• _EXERCISE BRIEF_
The lines from the start of the records through the one containing "match strrchr host 58 with" are to be transcribed exactly, and nothing else.

• _RECORDED INFORMATION_
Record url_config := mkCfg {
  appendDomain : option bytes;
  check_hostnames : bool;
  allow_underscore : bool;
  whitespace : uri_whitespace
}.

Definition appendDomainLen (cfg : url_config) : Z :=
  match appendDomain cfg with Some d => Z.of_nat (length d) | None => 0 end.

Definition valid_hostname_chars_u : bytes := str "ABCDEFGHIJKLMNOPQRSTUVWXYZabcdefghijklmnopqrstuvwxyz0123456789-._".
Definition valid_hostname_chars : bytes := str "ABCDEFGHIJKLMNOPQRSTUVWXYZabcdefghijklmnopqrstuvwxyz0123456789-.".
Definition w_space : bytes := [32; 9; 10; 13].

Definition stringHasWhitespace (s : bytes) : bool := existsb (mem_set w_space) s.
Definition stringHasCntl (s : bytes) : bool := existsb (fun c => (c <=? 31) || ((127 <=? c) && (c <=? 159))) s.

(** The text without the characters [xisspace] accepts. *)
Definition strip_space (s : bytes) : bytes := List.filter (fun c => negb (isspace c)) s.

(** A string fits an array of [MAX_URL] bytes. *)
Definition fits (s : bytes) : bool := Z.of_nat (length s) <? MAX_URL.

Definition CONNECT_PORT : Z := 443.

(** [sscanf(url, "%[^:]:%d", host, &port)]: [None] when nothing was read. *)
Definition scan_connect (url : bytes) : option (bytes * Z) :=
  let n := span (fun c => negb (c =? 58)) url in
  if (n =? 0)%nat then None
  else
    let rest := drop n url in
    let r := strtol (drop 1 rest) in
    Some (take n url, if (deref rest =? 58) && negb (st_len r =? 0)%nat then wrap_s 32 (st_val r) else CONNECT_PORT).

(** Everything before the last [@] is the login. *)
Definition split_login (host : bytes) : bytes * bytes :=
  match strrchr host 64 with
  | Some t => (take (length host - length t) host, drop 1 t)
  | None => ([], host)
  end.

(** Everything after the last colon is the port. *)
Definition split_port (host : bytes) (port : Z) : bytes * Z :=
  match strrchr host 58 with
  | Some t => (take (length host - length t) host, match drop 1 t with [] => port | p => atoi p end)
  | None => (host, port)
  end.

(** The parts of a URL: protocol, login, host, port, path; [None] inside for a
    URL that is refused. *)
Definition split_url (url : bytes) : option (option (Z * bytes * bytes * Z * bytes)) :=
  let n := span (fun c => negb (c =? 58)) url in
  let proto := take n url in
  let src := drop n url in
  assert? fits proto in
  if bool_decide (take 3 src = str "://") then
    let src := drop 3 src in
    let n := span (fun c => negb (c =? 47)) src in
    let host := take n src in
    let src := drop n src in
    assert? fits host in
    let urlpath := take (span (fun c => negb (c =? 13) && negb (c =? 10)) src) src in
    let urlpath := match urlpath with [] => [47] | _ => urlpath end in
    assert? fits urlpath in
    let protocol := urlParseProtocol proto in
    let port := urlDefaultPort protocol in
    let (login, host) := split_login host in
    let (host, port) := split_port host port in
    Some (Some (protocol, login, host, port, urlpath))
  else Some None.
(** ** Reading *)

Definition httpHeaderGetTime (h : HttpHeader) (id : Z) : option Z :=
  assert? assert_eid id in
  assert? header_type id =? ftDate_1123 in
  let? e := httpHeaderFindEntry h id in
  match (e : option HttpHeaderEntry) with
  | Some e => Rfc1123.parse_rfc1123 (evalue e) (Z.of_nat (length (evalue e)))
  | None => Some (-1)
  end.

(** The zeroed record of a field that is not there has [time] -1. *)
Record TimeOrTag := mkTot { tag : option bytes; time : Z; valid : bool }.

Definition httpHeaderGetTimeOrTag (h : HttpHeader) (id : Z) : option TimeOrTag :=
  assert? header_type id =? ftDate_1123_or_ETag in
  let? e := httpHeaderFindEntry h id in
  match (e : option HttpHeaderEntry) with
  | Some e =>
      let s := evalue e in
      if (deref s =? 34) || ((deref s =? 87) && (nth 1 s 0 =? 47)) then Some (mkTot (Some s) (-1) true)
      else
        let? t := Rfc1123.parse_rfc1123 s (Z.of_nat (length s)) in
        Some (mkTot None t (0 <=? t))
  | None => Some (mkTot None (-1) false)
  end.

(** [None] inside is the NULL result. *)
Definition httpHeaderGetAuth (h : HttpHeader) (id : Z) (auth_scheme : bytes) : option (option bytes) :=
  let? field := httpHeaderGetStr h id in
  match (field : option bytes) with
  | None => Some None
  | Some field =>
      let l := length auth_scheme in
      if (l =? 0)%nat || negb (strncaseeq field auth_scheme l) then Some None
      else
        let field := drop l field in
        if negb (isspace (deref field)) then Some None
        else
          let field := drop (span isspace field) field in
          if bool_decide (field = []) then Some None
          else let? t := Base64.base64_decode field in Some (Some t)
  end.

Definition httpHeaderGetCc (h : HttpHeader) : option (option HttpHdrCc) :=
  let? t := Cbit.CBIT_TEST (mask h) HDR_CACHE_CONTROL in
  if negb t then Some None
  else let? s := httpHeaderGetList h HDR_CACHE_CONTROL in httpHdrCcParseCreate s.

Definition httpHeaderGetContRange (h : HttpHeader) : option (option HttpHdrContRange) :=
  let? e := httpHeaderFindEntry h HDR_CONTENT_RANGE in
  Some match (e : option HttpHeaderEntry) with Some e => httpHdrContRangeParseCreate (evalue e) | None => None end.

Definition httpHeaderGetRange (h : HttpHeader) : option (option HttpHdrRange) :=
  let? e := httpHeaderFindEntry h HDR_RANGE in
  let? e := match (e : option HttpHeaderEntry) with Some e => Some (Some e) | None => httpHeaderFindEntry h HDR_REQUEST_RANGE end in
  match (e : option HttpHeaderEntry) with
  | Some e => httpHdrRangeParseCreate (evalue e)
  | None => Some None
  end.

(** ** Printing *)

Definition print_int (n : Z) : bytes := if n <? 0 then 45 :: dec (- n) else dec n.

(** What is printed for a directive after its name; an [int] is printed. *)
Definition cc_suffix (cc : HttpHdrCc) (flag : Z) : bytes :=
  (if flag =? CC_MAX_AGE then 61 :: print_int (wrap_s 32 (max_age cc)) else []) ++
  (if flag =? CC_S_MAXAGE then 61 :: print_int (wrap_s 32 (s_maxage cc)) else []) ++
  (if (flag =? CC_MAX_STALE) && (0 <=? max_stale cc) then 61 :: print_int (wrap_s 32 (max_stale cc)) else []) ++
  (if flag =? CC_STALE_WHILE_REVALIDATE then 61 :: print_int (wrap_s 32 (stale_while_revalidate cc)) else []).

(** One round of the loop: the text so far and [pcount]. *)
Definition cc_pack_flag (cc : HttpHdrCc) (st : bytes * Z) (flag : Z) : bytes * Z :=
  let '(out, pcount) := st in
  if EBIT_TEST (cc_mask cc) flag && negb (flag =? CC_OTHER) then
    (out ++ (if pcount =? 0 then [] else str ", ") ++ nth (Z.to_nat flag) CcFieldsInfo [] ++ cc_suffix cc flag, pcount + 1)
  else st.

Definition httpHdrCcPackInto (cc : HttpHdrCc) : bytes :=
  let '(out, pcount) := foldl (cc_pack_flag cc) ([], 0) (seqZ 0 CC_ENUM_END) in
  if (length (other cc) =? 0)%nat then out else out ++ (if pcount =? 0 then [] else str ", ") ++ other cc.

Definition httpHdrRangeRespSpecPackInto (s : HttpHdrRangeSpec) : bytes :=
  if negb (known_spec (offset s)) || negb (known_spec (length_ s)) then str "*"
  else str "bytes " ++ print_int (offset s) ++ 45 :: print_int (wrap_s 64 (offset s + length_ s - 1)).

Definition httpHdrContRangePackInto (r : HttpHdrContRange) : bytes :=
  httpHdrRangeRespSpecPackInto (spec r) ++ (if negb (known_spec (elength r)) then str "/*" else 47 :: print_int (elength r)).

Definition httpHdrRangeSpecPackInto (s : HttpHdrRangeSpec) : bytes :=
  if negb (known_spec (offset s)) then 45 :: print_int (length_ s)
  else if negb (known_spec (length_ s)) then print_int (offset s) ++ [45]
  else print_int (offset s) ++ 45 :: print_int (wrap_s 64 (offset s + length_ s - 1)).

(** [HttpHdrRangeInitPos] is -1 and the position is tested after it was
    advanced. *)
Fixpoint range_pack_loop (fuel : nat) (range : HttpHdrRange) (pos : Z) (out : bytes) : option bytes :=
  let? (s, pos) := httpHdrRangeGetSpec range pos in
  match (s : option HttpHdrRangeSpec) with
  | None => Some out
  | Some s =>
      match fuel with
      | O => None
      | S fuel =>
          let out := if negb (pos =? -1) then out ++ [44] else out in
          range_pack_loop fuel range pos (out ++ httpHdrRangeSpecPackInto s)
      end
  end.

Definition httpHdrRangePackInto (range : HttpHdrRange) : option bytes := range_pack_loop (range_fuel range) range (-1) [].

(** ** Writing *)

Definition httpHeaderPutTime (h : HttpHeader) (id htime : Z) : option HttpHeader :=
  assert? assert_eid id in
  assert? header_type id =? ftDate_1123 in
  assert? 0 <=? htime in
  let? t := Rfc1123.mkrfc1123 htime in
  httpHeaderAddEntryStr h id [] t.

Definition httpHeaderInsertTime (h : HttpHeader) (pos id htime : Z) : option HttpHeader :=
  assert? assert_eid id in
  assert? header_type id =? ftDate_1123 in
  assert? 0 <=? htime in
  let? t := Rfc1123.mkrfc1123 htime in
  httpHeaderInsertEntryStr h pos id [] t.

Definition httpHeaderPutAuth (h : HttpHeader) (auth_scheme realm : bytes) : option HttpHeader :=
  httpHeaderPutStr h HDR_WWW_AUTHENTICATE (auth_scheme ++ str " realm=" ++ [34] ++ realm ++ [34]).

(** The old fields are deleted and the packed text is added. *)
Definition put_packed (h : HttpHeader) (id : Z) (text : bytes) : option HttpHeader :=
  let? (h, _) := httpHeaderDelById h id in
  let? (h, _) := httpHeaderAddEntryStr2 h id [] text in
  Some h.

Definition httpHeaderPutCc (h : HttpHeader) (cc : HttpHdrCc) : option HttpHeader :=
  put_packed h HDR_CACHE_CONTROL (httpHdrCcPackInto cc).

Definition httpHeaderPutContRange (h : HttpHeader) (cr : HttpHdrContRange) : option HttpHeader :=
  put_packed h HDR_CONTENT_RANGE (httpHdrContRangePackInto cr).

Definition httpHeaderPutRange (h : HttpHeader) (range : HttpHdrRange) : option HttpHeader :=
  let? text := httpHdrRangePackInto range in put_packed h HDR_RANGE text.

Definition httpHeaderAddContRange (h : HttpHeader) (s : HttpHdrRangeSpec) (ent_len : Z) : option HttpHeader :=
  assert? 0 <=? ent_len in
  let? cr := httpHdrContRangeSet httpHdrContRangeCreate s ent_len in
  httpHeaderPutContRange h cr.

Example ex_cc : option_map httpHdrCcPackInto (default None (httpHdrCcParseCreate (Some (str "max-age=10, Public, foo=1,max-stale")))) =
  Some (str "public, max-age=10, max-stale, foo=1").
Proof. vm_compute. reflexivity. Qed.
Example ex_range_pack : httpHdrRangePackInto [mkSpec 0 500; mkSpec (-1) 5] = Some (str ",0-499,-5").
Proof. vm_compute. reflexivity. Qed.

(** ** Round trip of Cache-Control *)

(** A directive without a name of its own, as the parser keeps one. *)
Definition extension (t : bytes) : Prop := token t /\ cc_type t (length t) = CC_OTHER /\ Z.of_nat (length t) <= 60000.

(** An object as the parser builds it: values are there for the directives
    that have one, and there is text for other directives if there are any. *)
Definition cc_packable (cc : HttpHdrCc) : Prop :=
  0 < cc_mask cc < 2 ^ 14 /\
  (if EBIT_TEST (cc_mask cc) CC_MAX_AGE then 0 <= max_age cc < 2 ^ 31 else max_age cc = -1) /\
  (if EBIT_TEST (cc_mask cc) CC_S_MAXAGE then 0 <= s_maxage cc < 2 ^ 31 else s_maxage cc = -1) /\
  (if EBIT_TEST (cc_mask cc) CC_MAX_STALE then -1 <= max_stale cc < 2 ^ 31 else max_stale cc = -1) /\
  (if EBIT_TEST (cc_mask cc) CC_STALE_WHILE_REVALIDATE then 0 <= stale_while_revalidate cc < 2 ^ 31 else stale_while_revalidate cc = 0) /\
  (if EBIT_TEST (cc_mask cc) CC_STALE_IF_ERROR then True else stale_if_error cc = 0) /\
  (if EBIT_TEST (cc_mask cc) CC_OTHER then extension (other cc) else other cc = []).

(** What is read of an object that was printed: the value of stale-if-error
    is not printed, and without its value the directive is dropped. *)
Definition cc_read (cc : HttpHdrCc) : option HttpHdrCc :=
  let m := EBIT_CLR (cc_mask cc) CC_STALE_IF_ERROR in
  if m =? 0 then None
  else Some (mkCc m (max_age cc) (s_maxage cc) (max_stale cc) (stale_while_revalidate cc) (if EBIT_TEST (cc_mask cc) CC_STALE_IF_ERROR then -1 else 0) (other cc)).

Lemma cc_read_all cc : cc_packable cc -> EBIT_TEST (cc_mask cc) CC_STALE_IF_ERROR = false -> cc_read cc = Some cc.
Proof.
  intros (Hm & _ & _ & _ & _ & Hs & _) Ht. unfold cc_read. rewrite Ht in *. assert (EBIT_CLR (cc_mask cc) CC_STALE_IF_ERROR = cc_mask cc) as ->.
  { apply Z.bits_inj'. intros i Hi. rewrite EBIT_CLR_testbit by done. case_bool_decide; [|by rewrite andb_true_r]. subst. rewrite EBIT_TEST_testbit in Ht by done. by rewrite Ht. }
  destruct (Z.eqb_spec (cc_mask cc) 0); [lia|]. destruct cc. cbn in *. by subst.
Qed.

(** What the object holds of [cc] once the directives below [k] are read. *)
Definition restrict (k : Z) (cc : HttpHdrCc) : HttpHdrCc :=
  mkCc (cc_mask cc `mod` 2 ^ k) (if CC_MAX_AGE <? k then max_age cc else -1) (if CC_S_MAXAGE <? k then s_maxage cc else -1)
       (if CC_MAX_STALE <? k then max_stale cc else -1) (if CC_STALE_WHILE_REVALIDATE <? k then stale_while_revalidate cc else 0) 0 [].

• _SOLUTION BELOW_
Record url_config := mkCfg {
  appendDomain : option bytes;
  check_hostnames : bool;
  allow_underscore : bool;
  whitespace : uri_whitespace
}.

Definition appendDomainLen (cfg : url_config) : Z :=
  match appendDomain cfg with Some d => Z.of_nat (length d) | None => 0 end.

Definition valid_hostname_chars_u : bytes := str "ABCDEFGHIJKLMNOPQRSTUVWXYZabcdefghijklmnopqrstuvwxyz0123456789-._".
Definition valid_hostname_chars : bytes := str "ABCDEFGHIJKLMNOPQRSTUVWXYZabcdefghijklmnopqrstuvwxyz0123456789-.".
Definition w_space : bytes := [32; 9; 10; 13].

Definition stringHasWhitespace (s : bytes) : bool := existsb (mem_set w_space) s.
Definition stringHasCntl (s : bytes) : bool := existsb (fun c => (c <=? 31) || ((127 <=? c) && (c <=? 159))) s.

(** The text without the characters [xisspace] accepts. *)
Definition strip_space (s : bytes) : bytes := List.filter (fun c => negb (isspace c)) s.

(** A string fits an array of [MAX_URL] bytes. *)
Definition fits (s : bytes) : bool := Z.of_nat (length s) <? MAX_URL.

Definition CONNECT_PORT : Z := 443.

(** [sscanf(url, "%[^:]:%d", host, &port)]: [None] when nothing was read. *)
Definition scan_connect (url : bytes) : option (bytes * Z) :=
  let n := span (fun c => negb (c =? 58)) url in
  if (n =? 0)%nat then None
  else
    let rest := drop n url in
    let r := strtol (drop 1 rest) in
    Some (take n url, if (deref rest =? 58) && negb (st_len r =? 0)%nat then wrap_s 32 (st_val r) else CONNECT_PORT).

(** Everything before the last [@] is the login. *)
Definition split_login (host : bytes) : bytes * bytes :=
  match strrchr host 64 with
  | Some t => (take (length host - length t) host, drop 1 t)
  | None => ([], host)
  end.

(** Everything after the last colon is the port. *)
Definition split_port (host : bytes) (port : Z) : bytes * Z :=
  match strrchr host 58 with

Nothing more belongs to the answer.